§ **What you have to do**:
Using the records below, give again exactly the lines from the line that contains "exists s1 s2" through the line that contains "indexTaskReference, bind in", both ends included, and only those.

** Dataset content follows **

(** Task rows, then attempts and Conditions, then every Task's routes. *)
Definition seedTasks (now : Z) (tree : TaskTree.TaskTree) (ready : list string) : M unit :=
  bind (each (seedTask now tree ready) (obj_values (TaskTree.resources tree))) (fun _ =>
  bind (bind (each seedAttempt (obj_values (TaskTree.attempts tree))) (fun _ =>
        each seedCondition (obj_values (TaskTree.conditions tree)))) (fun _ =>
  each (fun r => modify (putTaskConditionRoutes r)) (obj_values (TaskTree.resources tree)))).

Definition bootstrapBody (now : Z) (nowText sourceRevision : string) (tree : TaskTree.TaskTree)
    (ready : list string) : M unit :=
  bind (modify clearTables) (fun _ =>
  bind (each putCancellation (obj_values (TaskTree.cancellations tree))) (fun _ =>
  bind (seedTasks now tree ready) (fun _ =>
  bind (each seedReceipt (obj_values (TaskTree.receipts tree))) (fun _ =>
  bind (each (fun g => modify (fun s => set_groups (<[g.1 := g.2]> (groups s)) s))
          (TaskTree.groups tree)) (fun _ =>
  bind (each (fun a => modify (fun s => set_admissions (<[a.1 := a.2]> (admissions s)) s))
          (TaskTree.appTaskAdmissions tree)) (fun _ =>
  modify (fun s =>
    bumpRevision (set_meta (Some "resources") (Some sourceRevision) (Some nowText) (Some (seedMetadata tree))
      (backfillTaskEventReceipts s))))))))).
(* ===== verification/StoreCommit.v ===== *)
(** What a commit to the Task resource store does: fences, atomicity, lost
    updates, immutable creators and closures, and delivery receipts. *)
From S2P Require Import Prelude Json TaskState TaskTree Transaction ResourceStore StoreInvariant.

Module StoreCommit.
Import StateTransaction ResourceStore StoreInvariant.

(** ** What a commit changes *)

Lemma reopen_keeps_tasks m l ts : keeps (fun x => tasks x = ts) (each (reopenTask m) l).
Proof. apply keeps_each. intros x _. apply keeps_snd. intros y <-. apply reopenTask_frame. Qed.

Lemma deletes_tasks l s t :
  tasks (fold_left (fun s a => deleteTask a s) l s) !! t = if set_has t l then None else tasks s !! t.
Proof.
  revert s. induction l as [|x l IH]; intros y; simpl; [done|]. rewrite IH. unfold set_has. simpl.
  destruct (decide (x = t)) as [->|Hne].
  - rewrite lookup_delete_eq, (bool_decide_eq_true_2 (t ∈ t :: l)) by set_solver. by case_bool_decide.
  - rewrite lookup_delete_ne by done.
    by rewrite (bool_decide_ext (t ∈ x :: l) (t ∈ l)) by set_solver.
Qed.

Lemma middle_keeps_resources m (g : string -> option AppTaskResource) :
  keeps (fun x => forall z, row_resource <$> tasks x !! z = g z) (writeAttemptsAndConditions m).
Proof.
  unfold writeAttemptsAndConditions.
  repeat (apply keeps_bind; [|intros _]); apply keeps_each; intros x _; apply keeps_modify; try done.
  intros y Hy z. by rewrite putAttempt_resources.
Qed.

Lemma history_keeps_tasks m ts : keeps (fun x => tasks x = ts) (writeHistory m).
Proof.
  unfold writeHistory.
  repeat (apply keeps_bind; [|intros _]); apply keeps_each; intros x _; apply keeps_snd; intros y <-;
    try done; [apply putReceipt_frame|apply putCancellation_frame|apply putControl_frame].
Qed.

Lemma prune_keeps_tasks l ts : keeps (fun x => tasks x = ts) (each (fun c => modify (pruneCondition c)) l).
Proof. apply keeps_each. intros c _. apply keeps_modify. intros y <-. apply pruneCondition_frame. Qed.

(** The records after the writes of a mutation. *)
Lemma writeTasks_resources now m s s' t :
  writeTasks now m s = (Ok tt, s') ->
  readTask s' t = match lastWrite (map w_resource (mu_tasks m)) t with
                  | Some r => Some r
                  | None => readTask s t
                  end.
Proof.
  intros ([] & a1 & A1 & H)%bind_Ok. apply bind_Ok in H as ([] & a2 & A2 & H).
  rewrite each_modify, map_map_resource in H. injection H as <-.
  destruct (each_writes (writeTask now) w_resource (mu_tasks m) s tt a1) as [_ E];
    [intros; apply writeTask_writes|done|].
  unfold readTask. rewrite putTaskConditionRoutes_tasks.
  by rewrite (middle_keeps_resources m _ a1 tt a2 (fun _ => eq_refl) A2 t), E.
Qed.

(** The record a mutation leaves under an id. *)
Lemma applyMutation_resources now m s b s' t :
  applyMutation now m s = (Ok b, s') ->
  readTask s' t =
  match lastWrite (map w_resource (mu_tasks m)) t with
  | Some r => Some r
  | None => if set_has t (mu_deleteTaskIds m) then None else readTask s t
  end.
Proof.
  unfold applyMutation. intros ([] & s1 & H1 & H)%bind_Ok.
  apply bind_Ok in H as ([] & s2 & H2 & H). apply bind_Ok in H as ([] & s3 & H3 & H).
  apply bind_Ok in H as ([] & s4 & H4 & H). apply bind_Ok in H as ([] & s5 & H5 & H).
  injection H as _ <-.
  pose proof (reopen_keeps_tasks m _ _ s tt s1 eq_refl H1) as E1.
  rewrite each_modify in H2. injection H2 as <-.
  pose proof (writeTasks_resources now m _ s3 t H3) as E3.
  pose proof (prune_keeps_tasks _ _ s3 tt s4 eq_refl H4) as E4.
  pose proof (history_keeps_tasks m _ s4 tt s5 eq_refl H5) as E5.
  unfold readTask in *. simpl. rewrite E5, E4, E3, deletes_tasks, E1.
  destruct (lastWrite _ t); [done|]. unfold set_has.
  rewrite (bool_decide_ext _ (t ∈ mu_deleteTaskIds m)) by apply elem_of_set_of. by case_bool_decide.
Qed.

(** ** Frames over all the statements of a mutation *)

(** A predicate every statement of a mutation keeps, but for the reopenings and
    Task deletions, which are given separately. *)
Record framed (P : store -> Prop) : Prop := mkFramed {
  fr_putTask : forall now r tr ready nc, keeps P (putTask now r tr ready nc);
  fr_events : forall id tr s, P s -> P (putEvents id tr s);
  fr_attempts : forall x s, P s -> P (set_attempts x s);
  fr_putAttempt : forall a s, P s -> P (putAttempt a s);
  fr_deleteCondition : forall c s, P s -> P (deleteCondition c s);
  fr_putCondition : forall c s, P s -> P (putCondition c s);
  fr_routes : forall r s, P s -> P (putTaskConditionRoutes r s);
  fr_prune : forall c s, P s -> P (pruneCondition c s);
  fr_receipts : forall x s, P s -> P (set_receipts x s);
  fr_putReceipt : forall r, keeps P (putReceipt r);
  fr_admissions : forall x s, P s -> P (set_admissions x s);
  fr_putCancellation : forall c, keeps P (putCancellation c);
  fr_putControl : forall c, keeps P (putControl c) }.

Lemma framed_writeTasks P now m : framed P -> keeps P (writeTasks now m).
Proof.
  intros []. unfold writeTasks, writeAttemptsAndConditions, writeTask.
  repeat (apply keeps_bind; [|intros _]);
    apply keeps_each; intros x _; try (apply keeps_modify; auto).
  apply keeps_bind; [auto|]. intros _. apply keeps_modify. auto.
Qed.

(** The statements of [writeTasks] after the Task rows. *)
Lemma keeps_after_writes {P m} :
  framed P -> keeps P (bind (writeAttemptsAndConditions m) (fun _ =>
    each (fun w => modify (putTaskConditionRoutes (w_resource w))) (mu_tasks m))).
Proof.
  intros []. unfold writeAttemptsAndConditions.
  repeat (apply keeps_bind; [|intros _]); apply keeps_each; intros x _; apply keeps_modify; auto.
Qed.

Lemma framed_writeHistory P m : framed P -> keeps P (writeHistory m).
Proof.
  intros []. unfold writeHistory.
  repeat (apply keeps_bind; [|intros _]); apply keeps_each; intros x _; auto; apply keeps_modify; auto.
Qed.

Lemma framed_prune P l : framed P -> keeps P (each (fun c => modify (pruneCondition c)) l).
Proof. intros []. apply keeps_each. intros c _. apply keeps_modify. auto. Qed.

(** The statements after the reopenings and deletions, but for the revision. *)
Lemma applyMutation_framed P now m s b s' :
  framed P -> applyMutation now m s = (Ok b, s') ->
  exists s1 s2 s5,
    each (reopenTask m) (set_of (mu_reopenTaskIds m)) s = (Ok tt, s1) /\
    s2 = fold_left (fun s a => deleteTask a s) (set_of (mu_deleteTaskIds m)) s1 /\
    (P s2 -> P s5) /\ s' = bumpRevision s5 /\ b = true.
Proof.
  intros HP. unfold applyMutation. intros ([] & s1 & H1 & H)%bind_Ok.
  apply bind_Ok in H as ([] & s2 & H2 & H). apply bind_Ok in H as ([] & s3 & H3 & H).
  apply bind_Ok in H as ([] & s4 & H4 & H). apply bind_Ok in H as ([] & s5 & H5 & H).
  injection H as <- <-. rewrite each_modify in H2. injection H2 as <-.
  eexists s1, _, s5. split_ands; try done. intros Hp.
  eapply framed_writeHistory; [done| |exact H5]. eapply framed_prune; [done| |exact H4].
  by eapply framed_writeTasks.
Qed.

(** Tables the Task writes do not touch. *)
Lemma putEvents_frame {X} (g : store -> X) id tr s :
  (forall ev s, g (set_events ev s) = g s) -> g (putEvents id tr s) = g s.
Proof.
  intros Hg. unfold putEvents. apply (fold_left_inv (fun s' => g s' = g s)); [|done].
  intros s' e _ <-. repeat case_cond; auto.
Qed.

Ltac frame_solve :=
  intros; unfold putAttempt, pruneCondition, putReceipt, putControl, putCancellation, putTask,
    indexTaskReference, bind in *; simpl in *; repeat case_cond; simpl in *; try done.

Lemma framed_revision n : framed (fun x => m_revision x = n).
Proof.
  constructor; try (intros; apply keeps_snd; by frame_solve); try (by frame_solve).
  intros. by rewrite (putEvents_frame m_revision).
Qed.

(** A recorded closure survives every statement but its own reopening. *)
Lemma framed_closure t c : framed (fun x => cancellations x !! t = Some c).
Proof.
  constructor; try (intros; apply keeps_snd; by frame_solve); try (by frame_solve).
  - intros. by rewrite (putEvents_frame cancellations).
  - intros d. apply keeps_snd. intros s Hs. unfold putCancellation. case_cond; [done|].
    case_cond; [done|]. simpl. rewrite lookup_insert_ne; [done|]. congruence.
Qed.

** End of Dataset content **

§ **Your solution**:
  exists s1 s2 s5,
    each (reopenTask m) (set_of (mu_reopenTaskIds m)) s = (Ok tt, s1) /\
    s2 = fold_left (fun s a => deleteTask a s) (set_of (mu_deleteTaskIds m)) s1 /\
    (P s2 -> P s5) /\ s' = bumpRevision s5 /\ b = true.
Proof.
  intros HP. unfold applyMutation. intros ([] & s1 & H1 & H)%bind_Ok.
  apply bind_Ok in H as ([] & s2 & H2 & H). apply bind_Ok in H as ([] & s3 & H3 & H).
  apply bind_Ok in H as ([] & s4 & H4 & H). apply bind_Ok in H as ([] & s5 & H5 & H).
  injection H as <- <-. rewrite each_modify in H2. injection H2 as <-.
  eexists s1, _, s5. split_ands; try done. intros Hp.
  eapply framed_writeHistory; [done| |exact H5]. eapply framed_prune; [done| |exact H4].
  by eapply framed_writeTasks.
Qed.

(** Tables the Task writes do not touch. *)
Lemma putEvents_frame {X} (g : store -> X) id tr s :
  (forall ev s, g (set_events ev s) = g s) -> g (putEvents id tr s) = g s.
Proof.
  intros Hg. unfold putEvents. apply (fold_left_inv (fun s' => g s' = g s)); [|done].
  intros s' e _ <-. repeat case_cond; auto.
Qed.

Ltac frame_solve :=
  intros; unfold putAttempt, pruneCondition, putReceipt, putControl, putCancellation, putTask,
    indexTaskReference, bind in *; simpl in *; repeat case_cond; simpl in *; try done.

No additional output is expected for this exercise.